Enquanto muitos nem sabem da existência das zonas de exclusão, outros já se articulam e até se reuniram em um Fórum convocado pela StreetNet no fim do ano passado para se articular. Do encontro saiu uma nota de repúdio com o título: “Outra Copa do Mundo é possivel: Respeitando os direitos dos (as) vendedores (as) informais”. Entrevistada, uma liderança carioca disse: “Copa não é para pobre porque a população não vai ganhar com o evento e certamente o ambulante vai sofrer muito, como ocorrido nos jogos Pan-americanos”.

O relatório da Streetnet ressalta que “nas cidades estudadas, desde o início de 2011, diversas prefeituras têm revogado unilateralmente as permissões de comerciantes de rua, principalmente dentro desses perímetros que tendem a ser espaços cedidos à FIFA durante a Copa”.

E mostra também que há falhas e falta de articulação entre as leis municipais e federais que emitem licenças aos trabalhadores informais e que na grande maioria das cidades a solução encontrada pelo poder público é o de realocar os vendedores para shoppings populares longe dos centros e das vistas do público.

Especificamente sobre os preparativos para a Copa, o documento diz que “as cidades que hospedarão jogos da Copa do Mundo vêm passando por um processo de gentrificação, fortemente relacionado à produção da assepsia urbana, como forma de adequação das cidades ao megaevento e sua formatação como Cidades Globais” e aponta que a falta de informação sobre o megaevento é tão grande que muitos ainda vêem com otimismo a chegada dos jogos à cidade, sem sequer ter ouvido falar em zona de exclusão.

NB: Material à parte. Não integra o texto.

(* ===== verification/HttpStatus.v ===== *)
(** * Error classification: [src/utility/httpstatus.go]

    [ErrorHttpStatus] lower-cases the error text and returns the status
    of the first key of [errorStatusMap] the text contains, or 400.
    The table is a Go map and [for key, status := range] visits it in
    an unspecified order that changes from run to run, so the function
    is a relation here: [ErrorHttpStatus err r] holds when some visiting
    order of the table yields [r].  The main theorem characterises the
    possible results. *)

From Stdlib Require Import String Ascii List ZArith Lia Bool Permutation.
From S2P Require Import Prelude.
Import ListNotations.
Open Scope string_scope.
Open Scope go_scope.

(** An HTTP status code and its status text. *)
Definition HttpStatus := (Z * string)%type.

Definition defaultStatus : HttpStatus := (400%Z, "Bad Request").

(** [errorStatusMap], in the order of the source. *)
Definition errorStatusMap : list (string * HttpStatus) :=
  [("duplicate", (400%Z, "Bad Request")); ("parsing time", (400%Z, "Bad Request"));
   ("required", (400%Z, "Bad Request")); ("invalid", (400%Z, "Bad Request"));
   ("not found", (404%Z, "Not Found")); ("unauthorized", (401%Z, "Unauthorized"));
   ("forbidden", (403%Z, "Forbidden"));
   ("connection refused", (500%Z, "Internal Server Error"))].

(** The loop over one visiting order of the table. *)
Fixpoint first_match (entries : list (string * HttpStatus)) (err : string) : HttpStatus :=
  match entries with
  | [] => defaultStatus
  | (key, status) :: rest => if Contains err key then status else first_match rest err
  end.

(** [func ErrorHttpStatus(err string) (int, string)]: the results over
    all visiting orders. *)
Definition ErrorHttpStatus (err : string) (r : HttpStatus) : Prop :=
  exists order, Permutation errorStatusMap order /\ first_match order (ToLower err) = r.

(** [ErrorHttpStatus] with the table visited in source order. *)
Definition ErrorHttpStatus_source_order (err : string) : HttpStatus :=
  first_match errorStatusMap (ToLower err).

(** ** The specification *)

(** A status the text selects: the status of a key it contains, or the
    default when it contains none. *)
Definition status_of (err : string) (r : HttpStatus) : Prop :=
  (exists key, In (key, r) errorStatusMap /\ Contains err key = true) \/
  ((forall key s, In (key, s) errorStatusMap -> Contains err key = false) /\ r = defaultStatus).

(** ** Lemmas *)

Lemma first_match_sound (entries : list (string * HttpStatus)) (err : string) :
  (exists key, In (key, first_match entries err) entries /\ Contains err key = true) \/
  ((forall key s, In (key, s) entries -> Contains err key = false) /\
   first_match entries err = defaultStatus).
Proof.
  induction entries as [|[key s] rest IH]; simpl.
  - right. split; [contradiction | reflexivity].
  - destruct (Contains err key) eqn:E.
    + left. exists key. auto.
    + destruct IH as [(k & Hin & Hk) | [Hall Hd]].
      * left. exists k. auto.
      * right. split; [|exact Hd]. intros k s' [[= <- <-] | Hin]; eauto.
Qed.

Lemma first_match_head (key : string) (s : HttpStatus) (rest : list (string * HttpStatus)) (err : string) :
  Contains err key = true -> first_match ((key, s) :: rest) err = s.
Proof. simpl. now intros ->. Qed.

Lemma ErrorHttpStatus_sound (err : string) (r : HttpStatus) :
  ErrorHttpStatus err r -> status_of (ToLower err) r.
Proof.
  intros (order & Hp & <-). unfold status_of.
  destruct (first_match_sound order (ToLower err)) as [(k & Hin & Hk) | [Hall Hd]].
  - left. exists k. split; [|exact Hk]. eapply Permutation_in; [symmetry; exact Hp | exact Hin].
  - right. split; [|exact Hd]. intros k s Hin.
    eapply Hall, Permutation_in; [exact Hp | exact Hin].
Qed.

Lemma ErrorHttpStatus_complete (err : string) (r : HttpStatus) :
  status_of (ToLower err) r -> ErrorHttpStatus err r.
Proof.
  intros [(k & Hin & Hk) | [Hall ->]].
  - apply in_split in Hin as (l1 & l2 & Hl).
    exists ((k, r) :: l1 ++ l2). split.
    + rewrite Hl. symmetry. apply Permutation_middle.
    + now apply first_match_head.
  - exists errorStatusMap. split; [reflexivity|].
    destruct (first_match_sound errorStatusMap (ToLower err)) as [(k & Hin & Hk) | [_ Hd]];
      [|exact Hd].
    now rewrite (Hall k _ Hin) in Hk.
Qed.

(** When every key the text contains has the same status, that status
    is the only answer. *)
Lemma ErrorHttpStatus_unique (err : string) (r : HttpStatus) :
  (forall key s, In (key, s) errorStatusMap -> Contains (ToLower err) key = true -> s = r) ->
  (exists key, In (key, r) errorStatusMap /\ Contains (ToLower err) key = true) ->
  forall r', ErrorHttpStatus err r' <-> r' = r.
Proof.
  intros Hall Hex r'. split.
  - intros H. destruct (ErrorHttpStatus_sound err r' H) as [(k & Hin & Hk) | [Hnone _]].
    + exact (Hall k r' Hin Hk).
    + destruct Hex as (k & Hin & Hk). now rewrite (Hnone k r Hin) in Hk.
  - intros ->. apply ErrorHttpStatus_complete. now left.
Qed.

(** When every key the text contains has the default status, the
    answer is 400 Bad Request, whether some key matches or none does. *)
Lemma ErrorHttpStatus_default (err : string) :
  (forall key s, In (key, s) errorStatusMap -> Contains (ToLower err) key = true -> s = defaultStatus) ->
  forall r, ErrorHttpStatus err r <-> r = defaultStatus.
Proof.
  intros Hall r. split.
  - intros H. destruct (ErrorHttpStatus_sound err r H) as [(k & Hin & Hk) | [_ Hd]];
      [exact (Hall k r Hin Hk) | exact Hd].
  - intros ->. apply ErrorHttpStatus_complete.
    destruct (first_match_sound errorStatusMap (ToLower err)) as [(k & Hin & Hk) | [Hnone _]].
    + left. exists k. now rewrite <- (Hall k _ Hin Hk).
    + right. split; [exact Hnone | reflexivity].
Qed.

(** ** Theorems *)

(** C11: The statuses [ErrorHttpStatus] can
    return for an error text are exactly: the status of any key of the
    table the lower-cased text contains, and 400 Bad Request when it
    contains none. *)
Theorem ErrorHttpStatus_spec (err : string) (r : HttpStatus) :
  ErrorHttpStatus err r <-> status_of (ToLower err) r.
Proof. split; [apply ErrorHttpStatus_sound | apply ErrorHttpStatus_complete]. Qed.

(** A broker dial failure
    ([dial tcp ...: connect: connection refused]) is answered 500
    Internal Server Error whatever the visiting order, and by nothing
    else. *)
Theorem ErrorHttpStatus_connection_refused (r : HttpStatus) :
  ErrorHttpStatus "dial tcp 127.0.0.1:61613: connect: connection refused" r
  <-> r = (500%Z, "Internal Server Error").
Proof.
  apply ErrorHttpStatus_unique.
  - intros key s Hin Hk. simpl in Hin.
    repeat destruct Hin as [[= <- <-] | Hin]; try contradiction; vm_compute in Hk;
      congruence.
  - exists "connection refused". split; [simpl; tauto | vm_compute; reflexivity].
Qed.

Nora Wintour, coordenadora de campanha da StreetNet que acompanhou a Copa na África do Sul, diz que a falta de informação é característica dos eventos da Fifa: “Acredito que ao menos 100 mil ambulantes foram afetados pelas zonas de exclusão e fan parks. Mas somente na metade de 2009 (menos de um ano antes da Copa da África do Sul, portanto) os ambulantes ficaram sabendo do que iria acontecer. Por isso não houve tanta mobilização”. Ela conta que com as campanhas de divulgação, incluindo a da própria StreetNet e temendo a má publicidade, a Fifa disse que habilitaria vendedores ambulantes para atividades oficiais especiais: “Nunca vimos isso acontecer”.